**Exercise inputs:**

■ ■ ■ ■

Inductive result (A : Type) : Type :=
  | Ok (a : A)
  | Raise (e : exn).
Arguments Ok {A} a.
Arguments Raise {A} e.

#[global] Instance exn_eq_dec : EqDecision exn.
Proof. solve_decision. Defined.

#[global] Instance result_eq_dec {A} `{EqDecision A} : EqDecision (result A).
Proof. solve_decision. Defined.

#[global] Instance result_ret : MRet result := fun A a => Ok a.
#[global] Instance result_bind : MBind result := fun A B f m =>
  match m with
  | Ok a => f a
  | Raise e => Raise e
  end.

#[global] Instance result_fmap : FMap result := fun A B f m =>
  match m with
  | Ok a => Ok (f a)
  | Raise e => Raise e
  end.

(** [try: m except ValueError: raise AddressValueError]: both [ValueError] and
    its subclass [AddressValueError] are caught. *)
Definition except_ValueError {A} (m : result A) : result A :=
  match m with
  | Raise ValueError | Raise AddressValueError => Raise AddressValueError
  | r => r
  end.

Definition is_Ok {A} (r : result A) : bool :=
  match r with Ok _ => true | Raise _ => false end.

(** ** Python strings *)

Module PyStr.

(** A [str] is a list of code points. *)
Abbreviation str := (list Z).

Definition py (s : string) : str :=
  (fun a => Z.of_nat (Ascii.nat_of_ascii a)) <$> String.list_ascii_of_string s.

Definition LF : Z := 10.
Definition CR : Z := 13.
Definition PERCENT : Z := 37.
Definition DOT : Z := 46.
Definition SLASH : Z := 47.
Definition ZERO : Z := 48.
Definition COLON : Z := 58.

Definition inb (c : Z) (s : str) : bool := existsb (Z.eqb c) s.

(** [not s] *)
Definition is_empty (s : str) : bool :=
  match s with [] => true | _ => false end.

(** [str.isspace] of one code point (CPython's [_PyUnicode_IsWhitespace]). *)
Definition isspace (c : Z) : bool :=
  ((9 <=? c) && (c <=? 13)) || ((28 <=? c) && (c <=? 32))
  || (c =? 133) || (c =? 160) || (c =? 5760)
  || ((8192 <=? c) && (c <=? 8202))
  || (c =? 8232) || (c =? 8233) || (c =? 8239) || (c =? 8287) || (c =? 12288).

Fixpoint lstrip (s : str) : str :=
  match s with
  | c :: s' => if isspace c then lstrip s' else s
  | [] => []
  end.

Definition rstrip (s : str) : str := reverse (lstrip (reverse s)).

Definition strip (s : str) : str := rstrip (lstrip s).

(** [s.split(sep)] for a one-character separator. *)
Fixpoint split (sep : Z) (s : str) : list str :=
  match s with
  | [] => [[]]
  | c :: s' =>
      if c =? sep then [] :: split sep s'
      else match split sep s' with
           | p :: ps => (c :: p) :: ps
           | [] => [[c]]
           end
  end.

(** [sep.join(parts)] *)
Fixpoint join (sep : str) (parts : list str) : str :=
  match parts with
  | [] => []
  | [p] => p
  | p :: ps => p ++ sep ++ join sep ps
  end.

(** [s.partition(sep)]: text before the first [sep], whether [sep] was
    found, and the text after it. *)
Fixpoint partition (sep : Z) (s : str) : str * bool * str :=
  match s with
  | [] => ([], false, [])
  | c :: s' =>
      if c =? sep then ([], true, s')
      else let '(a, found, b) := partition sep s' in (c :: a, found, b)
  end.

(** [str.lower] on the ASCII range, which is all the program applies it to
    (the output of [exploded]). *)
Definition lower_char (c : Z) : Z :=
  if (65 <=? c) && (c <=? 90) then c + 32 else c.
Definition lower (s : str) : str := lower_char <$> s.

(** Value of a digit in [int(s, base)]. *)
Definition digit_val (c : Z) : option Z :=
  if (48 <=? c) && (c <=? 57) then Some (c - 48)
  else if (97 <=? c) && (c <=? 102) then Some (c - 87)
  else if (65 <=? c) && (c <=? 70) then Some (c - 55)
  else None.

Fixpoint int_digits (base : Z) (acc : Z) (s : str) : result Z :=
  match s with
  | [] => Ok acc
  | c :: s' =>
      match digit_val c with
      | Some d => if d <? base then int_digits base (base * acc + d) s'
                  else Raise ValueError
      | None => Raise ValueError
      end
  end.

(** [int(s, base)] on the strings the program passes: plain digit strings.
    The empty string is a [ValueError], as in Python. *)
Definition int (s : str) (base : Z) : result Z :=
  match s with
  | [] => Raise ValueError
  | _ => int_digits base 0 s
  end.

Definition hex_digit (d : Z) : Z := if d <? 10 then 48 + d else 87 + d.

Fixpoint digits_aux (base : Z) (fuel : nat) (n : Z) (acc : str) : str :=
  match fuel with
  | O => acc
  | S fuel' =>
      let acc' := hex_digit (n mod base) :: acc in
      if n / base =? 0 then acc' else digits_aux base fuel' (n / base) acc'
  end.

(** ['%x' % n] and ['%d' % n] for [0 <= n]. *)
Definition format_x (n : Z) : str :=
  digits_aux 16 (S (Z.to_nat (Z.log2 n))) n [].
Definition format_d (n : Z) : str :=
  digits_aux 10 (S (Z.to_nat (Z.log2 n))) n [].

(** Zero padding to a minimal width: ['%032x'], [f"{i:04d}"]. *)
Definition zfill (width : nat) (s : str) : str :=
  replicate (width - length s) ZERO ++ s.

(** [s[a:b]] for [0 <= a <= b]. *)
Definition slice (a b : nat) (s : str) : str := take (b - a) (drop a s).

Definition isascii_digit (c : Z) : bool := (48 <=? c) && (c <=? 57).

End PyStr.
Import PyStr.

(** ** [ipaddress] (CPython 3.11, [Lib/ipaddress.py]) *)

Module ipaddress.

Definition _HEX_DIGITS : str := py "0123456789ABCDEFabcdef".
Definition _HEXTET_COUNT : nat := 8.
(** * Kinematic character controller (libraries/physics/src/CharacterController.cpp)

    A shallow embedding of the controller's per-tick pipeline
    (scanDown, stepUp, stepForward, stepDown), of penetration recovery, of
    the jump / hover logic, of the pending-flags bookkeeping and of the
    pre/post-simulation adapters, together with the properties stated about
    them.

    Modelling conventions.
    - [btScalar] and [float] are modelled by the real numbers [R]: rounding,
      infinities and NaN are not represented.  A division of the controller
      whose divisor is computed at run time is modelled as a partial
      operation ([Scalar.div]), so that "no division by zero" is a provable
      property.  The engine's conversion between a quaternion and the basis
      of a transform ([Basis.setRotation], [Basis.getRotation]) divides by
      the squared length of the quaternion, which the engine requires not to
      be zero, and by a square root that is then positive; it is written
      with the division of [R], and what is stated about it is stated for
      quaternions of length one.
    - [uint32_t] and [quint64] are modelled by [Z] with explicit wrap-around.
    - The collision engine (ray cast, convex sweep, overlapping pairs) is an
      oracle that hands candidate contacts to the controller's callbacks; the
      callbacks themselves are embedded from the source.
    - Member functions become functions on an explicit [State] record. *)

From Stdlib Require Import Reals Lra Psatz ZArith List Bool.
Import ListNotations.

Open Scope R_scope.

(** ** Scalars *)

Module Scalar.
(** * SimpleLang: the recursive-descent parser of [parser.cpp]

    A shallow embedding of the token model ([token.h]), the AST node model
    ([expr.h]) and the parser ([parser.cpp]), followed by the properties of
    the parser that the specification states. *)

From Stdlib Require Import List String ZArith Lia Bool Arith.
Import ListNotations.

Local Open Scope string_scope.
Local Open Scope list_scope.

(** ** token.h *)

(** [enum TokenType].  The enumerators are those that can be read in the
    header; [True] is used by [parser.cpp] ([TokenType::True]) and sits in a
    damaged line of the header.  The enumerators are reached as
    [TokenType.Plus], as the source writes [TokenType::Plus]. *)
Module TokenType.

■ ■ ■ ■

Read through the listing and copy each line in which the word "join" occurs.

**Your response:**
(** [sep.join(parts)] *)
Fixpoint join (sep : str) (parts : list str) : str :=
  | p :: ps => p ++ sep ++ join sep ps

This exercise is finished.